WORK REQUEST: Every record must be written out once more, with nothing added or omitted.

TASK INPUTS:
(** * Podcaster AI automation: web client, generated API bindings, setup script

    A shallow embedding of the TypeScript front end (data hooks, project
    list, project editor), of the generated [DefaultService] bindings and
    of [setup_linux.sh], together with the properties the specification
    states about them. *)

From Stdlib Require Import ZArith Ascii.
From stdpp Require Import gmap strings list pretty.

Open Scope string_scope.

(* ===================================================================== *)
(** * HTTP vocabulary shared by the client bindings and the hooks          *)
(* ===================================================================== *)

Module Http.

Inductive method := GET | POST | PUT | DELETE.

#[global] Instance method_eq_dec : EqDecision method.
Proof. solve_decision. Defined.

(** A URL template is kept as the string the source writes.  Its shape
    is the list of its [/]-separated pieces, where a piece written
    [{name}] is a path parameter: the name of a parameter is not part of
    the route ([{id}] and [{project_id}] denote the same route). *)
Inductive piece := Lit (s : string) | Param.

#[global] Instance piece_eq_dec : EqDecision piece.
Proof. solve_decision. Defined.

Fixpoint split_path (s : string) : list string :=
  match s with
  | EmptyString => [EmptyString]
  | String c rest =>
      if Ascii.eqb c "/"%char then EmptyString :: split_path rest
      else match split_path rest with
           | [] => [String c EmptyString]
           | w :: ws => String c w :: ws
           end
  end.

Fixpoint last_char (s : string) : option ascii :=
  match s with
  | EmptyString => None
  | String c EmptyString => Some c
  | String _ rest => last_char rest
  end.

Definition is_param (s : string) : bool :=
  match s with
  | String c _ =>
      Ascii.eqb c "{"%char &&
      match last_char s with
      | Some d => Ascii.eqb d "}"%char
      | None => false
      end
  | EmptyString => false
  end.

Definition to_piece (s : string) : piece :=
  if is_param s then Param else Lit s.

Definition shape (url : string) : list piece := to_piece <$> split_path url.

Record route := Route { r_method : method; r_path : string }.

Definition same_route (a b : route) : bool :=
  bool_decide (r_method a = r_method b) &&
  bool_decide (shape (r_path a) = shape (r_path b)).

End Http.

(* ===================================================================== *)
(** * The generated API client: [DefaultService.ts]                        *)
(* ===================================================================== *)

Module ApiClient.
Import Http.

(** The options object each static method hands to [__request]. *)
Record request_options := {
  method : Http.method;
  url : string;
  path : list (string * string);   (* template variable, argument bound to it *)
  formData : bool;                 (* a [formData] entry is passed *)
  mediaType : option string;
  errors : list (nat * string)
}.

Record callable := { c_name : string; c_request : request_options }.

Definition validation_error : list (nat * string) := [(422, "Validation Error")].
Definition urlencoded : option string := Some "application/x-www-form-urlencoded".

Definition rootGet : callable :=
  {| c_name := "rootGet";
     c_request := {| method := GET; url := "/"; path := []; formData := false;
                     mediaType := None; errors := [] |} |}.

Definition shutdownShutdownPost : callable :=
  {| c_name := "shutdownShutdownPost";
     c_request := {| method := POST; url := "/shutdown"; path := []; formData := false;
                     mediaType := None; errors := [] |} |}.

Definition healthHealthGet : callable :=
  {| c_name := "healthHealthGet";
     c_request := {| method := GET; url := "/health"; path := []; formData := false;
                     mediaType := None; errors := [] |} |}.

Definition getServerModeServerModeGet : callable :=
  {| c_name := "getServerModeServerModeGet";
     c_request := {| method := GET; url := "/server/mode"; path := []; formData := false;
                     mediaType := None; errors := [] |} |}.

OUTPUT:
(** * Podcaster AI automation: web client, generated API bindings, setup script

    A shallow embedding of the TypeScript front end (data hooks, project
    list, project editor), of the generated [DefaultService] bindings and
    of [setup_linux.sh], together with the properties the specification
    states about them. *)

From Stdlib Require Import ZArith Ascii.
From stdpp Require Import gmap strings list pretty.

Open Scope string_scope.

(* ===================================================================== *)
(** * HTTP vocabulary shared by the client bindings and the hooks          *)
(* ===================================================================== *)

Module Http.

Inductive method := GET | POST | PUT | DELETE.

#[global] Instance method_eq_dec : EqDecision method.
Proof. solve_decision. Defined.

(** A URL template is kept as the string the source writes.  Its shape
    is the list of its [/]-separated pieces, where a piece written
    [{name}] is a path parameter: the name of a parameter is not part of
    the route ([{id}] and [{project_id}] denote the same route). *)
Inductive piece := Lit (s : string) | Param.

#[global] Instance piece_eq_dec : EqDecision piece.
Proof. solve_decision. Defined.

Fixpoint split_path (s : string) : list string :=
  match s with
  | EmptyString => [EmptyString]
  | String c rest =>
      if Ascii.eqb c "/"%char then EmptyString :: split_path rest
      else match split_path rest with
           | [] => [String c EmptyString]
           | w :: ws => String c w :: ws
           end
  end.

Fixpoint last_char (s : string) : option ascii :=
  match s with
  | EmptyString => None
  | String c EmptyString => Some c
  | String _ rest => last_char rest
  end.

Definition is_param (s : string) : bool :=
  match s with
  | String c _ =>
      Ascii.eqb c "{"%char &&
      match last_char s with
      | Some d => Ascii.eqb d "}"%char
      | None => false
      end
  | EmptyString => false
  end.

Definition to_piece (s : string) : piece :=
  if is_param s then Param else Lit s.

Definition shape (url : string) : list piece := to_piece <$> split_path url.

Record route := Route { r_method : method; r_path : string }.

Definition same_route (a b : route) : bool :=
  bool_decide (r_method a = r_method b) &&
  bool_decide (shape (r_path a) = shape (r_path b)).

End Http.

(* ===================================================================== *)
(** * The generated API client: [DefaultService.ts]                        *)
(* ===================================================================== *)

Module ApiClient.
Import Http.

(** The options object each static method hands to [__request]. *)
Record request_options := {
  method : Http.method;
  url : string;
  path : list (string * string);   (* template variable, argument bound to it *)
  formData : bool;                 (* a [formData] entry is passed *)
  mediaType : option string;
  errors : list (nat * string)
}.

Record callable := { c_name : string; c_request : request_options }.

Definition validation_error : list (nat * string) := [(422, "Validation Error")].
Definition urlencoded : option string := Some "application/x-www-form-urlencoded".

Definition rootGet : callable :=
  {| c_name := "rootGet";
     c_request := {| method := GET; url := "/"; path := []; formData := false;
                     mediaType := None; errors := [] |} |}.

Definition shutdownShutdownPost : callable :=
  {| c_name := "shutdownShutdownPost";
     c_request := {| method := POST; url := "/shutdown"; path := []; formData := false;
                     mediaType := None; errors := [] |} |}.

Definition healthHealthGet : callable :=
  {| c_name := "healthHealthGet";
     c_request := {| method := GET; url := "/health"; path := []; formData := false;
                     mediaType := None; errors := [] |} |}.

Definition getServerModeServerModeGet : callable :=
  {| c_name := "getServerModeServerModeGet";
     c_request := {| method := GET; url := "/server/mode"; path := []; formData := false;
                     mediaType := None; errors := [] |} |}.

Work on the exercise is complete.